Uncertainty quantification in nanomechanical measurements using the atomic force microscope
Date of this Version11-11-2011
Nanotechnology, Volume 22, Number 45
Quantifying uncertainty in measured properties of nanomaterials is a prerequisite for the manufacture of reliable nanoengineered materials and products. Yet, rigorous uncertainty quantification (UQ) is rarely applied for material property measurements with the atomic force microscope (AFM), a widely used instrument that can measure properties at nanometer scale resolution of both inorganic and biological surfaces and nanomaterials.

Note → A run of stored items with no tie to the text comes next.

(* ===== verification/GoogleApis.v ===== *)
(** * [google-drive3] and [google-apis-common]: API calls as HTTP requests

    The five calls [GoogleDriveStorage] makes to the client library, as the
    requests the library sends and what it makes of the responses.  The token
    source, hyper and [serde_json] are outside.  The library runs with its
    default delegate, which never retries and never cancels, so that its
    loops end after one round; the chunks of a resumable upload go on while
    the server answers 308. *)

From Stdlib Require Import ZArith Lia Ascii.
From stdpp Require Import base numbers gmap sorting strings list.
From S2P Require Import Prelude RustStd Json Md5 Utf8 Chrono Core Ports Url Drive DriveStorage.
Open Scope Z_scope.
Open Scope rust_scope.

(** ** The interface *)

Inductive Method := GET | POST | DELETE.

(** The text of a URL that was built, or a text of the server. *)
Record HttpRequest := mkHttpRequest {
  req_method : Method;
  req_url : list ascii;
  req_headers : list (string * string);
  req_content : bytes;
}.

Record HttpResponse := mkHttpResponse {
  res_status : Z;
  res_headers : list (string * string);
  res_frames : list Frame;
}.

(** Answers are [None] when the time limit of the API call passed. *)
Inductive HttpE : Type -> Type :=
| GetToken (scopes : list string) : HttpE (option (result (option string) string))
| Send (r : HttpRequest) : HttpE (option (result HttpResponse string))
(* the file that is uploaded: its size, and a part of it *)
| SourceSize (p : path) : HttpE (result Z string)
| SourceRead (p : path) (start len : Z) : HttpE (result bytes string)
| LibraryPanic (msg : string) : HttpE Empty_set
(* the calls that are not to the API *)
| Local {T} (e : DriveE T) : HttpE T.

(** [serde_json] on the types of the API, the text chrono serializes a time as,
    and [http::Uri] on any text. *)
Class ClientLibs := {
  #[global] libs_floats :: F64;
  parse_file : string -> result File string;
  parse_file_list : string -> result FileList string;
  datetime_text : DateTime -> string;
  uri_text_ok : list ascii -> bool;
}.

(** The URLs of a hub: [origin] followed by paths. *)
Record Hub := mkHub { hub_origin : string; base_path : string; root_path : string; user_agent : string }.

Definition USER_AGENT_TEXT : string := "google-api-rust-client/7.0.0".
Definition DriveHub_new : Hub := mkHub "https://www.googleapis.com" "/drive/v3/" "/" USER_AGENT_TEXT.

Definition SCOPE_FULL : string := "https://www.googleapis.com/auth/drive".
Definition UPLOAD_LIMIT : Z := 5497558138880.
Definition CHUNK : Z := Z.shiftl 1 23.

Section Library.
Context `{ClientLibs} (hub : Hub).

Definition panic {A} (msg : string) : prog HttpE A :=
  Vis (LibraryPanic msg) (fun e : Empty_set => match e with end).

(** [HeaderValue]: from a string, and back. *)
Definition header_valid (v : string) : bool :=
  forallb (fun c => ((32 <=? code c) && negb (code c =? 127)) || (code c =? 9)) (chars v).
Definition header_visible (v : string) : bool :=
  forallb (fun c => ((32 <=? code c) && (code c <? 127)) || (code c =? 9)) (chars v).

Definition header (name : string) (r : HttpResponse) : option string :=
  snd <$> List.find (fun h => eq_ignore_ascii_case h.1 name) (res_headers r).

(** [Request::builder()..body(..)], [unwrap] and [client.request]. *)
Definition send (ok : bool) (r : HttpRequest) : prog HttpE (option (result HttpResponse string)) :=
  if ok && forallb (fun h => header_valid h.2) (req_headers r) then call (Send r)
  else panic "called `Result::unwrap()` on an `Err` value".

Definition send_url (m : Method) (u : Url) (headers : list (string * string)) (content : bytes) :=
  send (uri_ok u) (mkHttpRequest m (url_as_str u) headers content).

(** [to_bytes(body).await.unwrap_or_default()]; a body that stalls runs into
    the time limit. *)
Fixpoint collect (acc : bytes) (frames : list Frame) : option bytes :=
  match frames with
  | [] => Some acc
  | Stalled :: _ => None
  | Interrupted _ :: _ => Some []
  | Trailers :: frames => collect acc frames
  | Data d :: frames => collect (acc ++ d) frames
  end.

Definition is_success (status : Z) : bool := (200 <=? status) && (status <=? 299).

Abbreviation Outcome A := (option (result A DriveError)).

(** A response that is not a success. *)
Definition failure {A} (res : HttpResponse) : Outcome A :=
  match collect [] (res_frames res) with
  | None => None
  | Some b =>
      Some (Err match from_str (from_utf8_lossy b) with
                | Ok v => DriveBadRequest v
                | Err _ => Failure (res_status res)
                end)
  end.

(** [serde_json::from_str] of the body, with the text of [JsonDecodeError]. *)
Definition decode {A} (from_str : string -> result A string) (res : HttpResponse) : Outcome A :=
  match collect [] (res_frames res) with
  | None => None
  | Some b =>
      let text := from_utf8_lossy b in
      Some (result_map_err (fun e => OtherDriveError (e +:+ ": " +:+ text +:+ of_chars [chr 10])) (from_str text))
  end.

(** The token, the request and the check of the status. *)
Definition authorized {A} (m : Method) (u : Url) (headers : list (string * string)) (content : bytes)
    (k : option string -> HttpResponse -> prog HttpE (Outcome A)) : prog HttpE (Outcome A) :=
  let* token := call (GetToken [SCOPE_FULL]) in
  match token with
  | None => Ret None
  | Some (Err e) => Ret (Some (Err (MissingToken e)))
  | Some (Ok token) =>
      let auth := match token with Some t => [("authorization", "Bearer " +:+ t)] | None => [] end in
      let* r := send_url m u (("user-agent", user_agent hub) :: auth ++ headers) content in
      match r with
      | None => Ret None
      | Some (Err e) => Ret (Some (Err (HttpError e)))
      | Some (Ok res) => if is_success (res_status res) then k token res else Ret (failure res)
      end
  end.

Definition no_content : list (string * string) := [("content-length", "0")].

Definition hub_url (path : string) (params : list (string * string)) : Url :=
  parse_with_params (chars (hub_origin hub)) (chars path) params.

(** *** [FileListCall::doit] *)
Definition list_url (q order_by : string) (page_size : Z) (fields : string) (page_token : option string) : Url :=
  hub_url (base_path hub +:+ "files")
    ([("q", q)] ++ match page_token with Some t => [("pageToken", t)] | None => [] end ++
     [("pageSize", int_to_string page_size); ("orderBy", order_by); ("fields", fields); ("alt", "json")]).

Definition files_list (q order_by : string) (page_size : Z) (fields : string) (page_token : option string)
    : prog HttpE (Outcome FileList) :=
  authorized GET (list_url q order_by page_size fields page_token) no_content []
    (fun _ res => Ret (decode parse_file_list res)).

(** *** [FileGetCall::doit]: the id goes into the path as it is *)
Definition file_url (i : string) (params : list (string * string)) : Url :=
  hub_url (base_path hub +:+ "files/" +:+ i) params.

Definition files_get (i fields : string) : prog HttpE (Outcome File) :=
  authorized GET (file_url i [("fields", fields); ("alt", "json")]) no_content []
    (fun _ res => Ret (decode parse_file res)).

(** With [alt=media] the body is handed on. *)
Definition files_get_media (i : string) : prog HttpE (Outcome (list Frame)) :=
  authorized GET (file_url i [("acknowledgeAbuse", "true"); ("alt", "media")]) no_content []
    (fun _ res => Ret (Some (Ok (res_frames res)))).

(** *** [FileDeleteCall::doit] *)
Definition files_delete (i : string) : prog HttpE (Outcome unit) :=
  authorized DELETE (file_url i []) no_content [] (fun _ _ => Ret (Some (Ok tt))).

(** *** [FileCreateCall::upload_resumable] *)

Definition value_of {A} (f : A -> Value) (o : option A) : Value := match o with Some a => f a | None => Null end.

(** [Serialize for File]; the fields that no file of the storage has are
    [null], like the others that are not set. *)
Definition file_to_value (f : File) : Value :=
  object_of
    [("appProperties", value_of (fun m => object_of (prod_map Datatypes.id Str <$> map_to_list m)) (f_app_properties f));
     ("createdTime", value_of (fun t => Str (datetime_text t)) (f_created_time f));
     ("id", value_of Str (f_id f));
     ("md5Checksum", value_of Str (f_md5_checksum f));
     ("mimeType", value_of Str (f_mime_type f));
     ("name", value_of Str (f_name f));
     ("parents", value_of (fun l => Array (Str <$> l)) (f_parents f));
     ("size", value_of (fun n => Str (int_to_string n)) (f_size f));
     ("trashed", value_of Bool (f_trashed f))].

Definition is_null (v : Value) : bool := match v with Null => true | _ => false end.

Fixpoint remove_json_null_values (v : Value) : Value :=
  match v with
  | Object l => Object (flat_map (fun kv => if is_null kv.2 then [] else [(kv.1, remove_json_null_values kv.2)]) l)
  | Array l => Array (flat_map (fun v => if is_null v then [] else [remove_json_null_values v]) l)
  | v => v
  end.

Definition file_to_json (f : File) : string := value_display (remove_json_null_values (file_to_value f)).

Definition create_url (fields : string) : Url :=
  hub_url (root_path hub +:+ "resumable/upload/drive/v3/files")
    [("fields", fields); ("alt", "json"); ("uploadType", "resumable")].

(** [ContentRange::header_value]; [last] wraps around for an empty file. *)
Definition content_range (start len total : Z) : string :=
  "bytes " +:+ int_to_string start +:+ "-" +:+ int_to_string ((start + len - 1) mod (U64_MAX + 1)) +:+ "/" +:+
  int_to_string total.

(** [ResumableUploadHelper::upload]: [rounds] is as many chunks as there is
    time for. *)
Fixpoint upload_chunks (rounds : nat) (url src : string) (total start : Z) : prog HttpE (Outcome File) :=
  match rounds with
  | O => Ret None
  | S rounds =>
      let size := if CHUNK <? total - start then CHUNK else total - start in
      let* data := call (SourceRead src start size) in
      match data with
      | Err _ => panic "called `Result::unwrap()` on an `Err` value"
      | Ok data =>
          let* r := send (uri_text_ok (chars url))
            (mkHttpRequest POST (chars url)
               [("content-range", content_range start size total); ("content-type", "application/octet-stream");
                ("user-agent", user_agent hub)] data) in
          match r with
          | None => Ret None
          | Some (Err e) => Ret (Some (Err (HttpError e)))
          | Some (Ok res) =>
              if res_status res =? 308 then upload_chunks rounds url src total (start + size)
              else if is_success (res_status res) then Ret (decode parse_file res)
              else Ret (match collect [] (res_frames res) with
                        | None => None
                        | Some _ => Some (Err (Failure (res_status res)))
                        end)
          end
      end
  end.

Definition files_create (rounds : nat) (meta : File) (fields : string) (src : path) : prog HttpE (Outcome File) :=
  authorized POST (create_url fields)
    [("x-upload-content-type", "application/octet-stream"); ("content-type", "application/json")]
    (chars (file_to_json meta))
    (fun token res =>
       let* size := call (SourceSize src) in
       match size with
       | Err _ => panic "called `Result::unwrap()` on an `Err` value"
       | Ok size =>
           if UPLOAD_LIMIT <? size then
             Ret (Some (Err (OtherDriveError ("The media size " +:+ int_to_string size +:+
               " exceeds the maximum allowed upload size of " +:+ int_to_string UPLOAD_LIMIT +:+ of_chars [chr 10]))))
           else
             match header "location" res with
             | None => panic "LOCATION header is part of protocol"
             | Some url =>
                 if negb (header_visible url) then panic "called `Result::unwrap()` on an `Err` value"
                 else
                   match token with
                   | None => Ret (Some (Err (MissingToken "resumable upload requires token")))
                   | Some _ => upload_chunks rounds url src size 0
                   end
             end
       end).

(** ** The API calls *)

Definition drive_http (rounds : nat) (T : Type) (e : DriveE T) : prog HttpE T :=
  match e in DriveE T return prog HttpE T with
  | ListFiles _ q order_by page_size fields token => files_list q order_by page_size fields token
  | GetFile _ i fields => files_get i fields
  | GetMedia _ i => files_get_media i
  | CreateFile _ meta fields src => files_create rounds meta fields src
  | DeleteFile _ i => files_delete i
  | e => trigger (Local e)
  end.

(** An operation of the storage over HTTP. *)
Definition over_http {A} (rounds : nat) (p : prog DriveE A) : prog HttpE A := interp (drive_http rounds) p.
End Library.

We present a framework to ascribe uncertainty to local nanomechanical properties of any nanoparticle or surface measured with the AFM by taking into account the main uncertainty sources inherent in such measurements. We demonstrate the framework by quantifying uncertainty in AFM-based measurements of the transverse elastic modulus of cellulose nanocrystals (CNCs), an abundant, plant-derived nanomaterial whose mechanical properties are comparable to Kevlar fibers. For a single, isolated CNC the transverse elastic modulus was found to have a mean of 8.1 GPa and a 95% confidence interval of 2.7-20 GPa. A key result is that multiple replicates of force-distance curves do not sample the important sources of uncertainty, which are systematic in nature. The dominant source of uncertainty is the nondimensional photodiode sensitivity calibration rather than the cantilever stiffness or Z-piezo calibrations. The results underscore the great need for, and open a path towards, quantifying and minimizing uncertainty in AFM-based material property measurements of nanoparticles, nanostructured surfaces, thin films, polymers and biomaterials.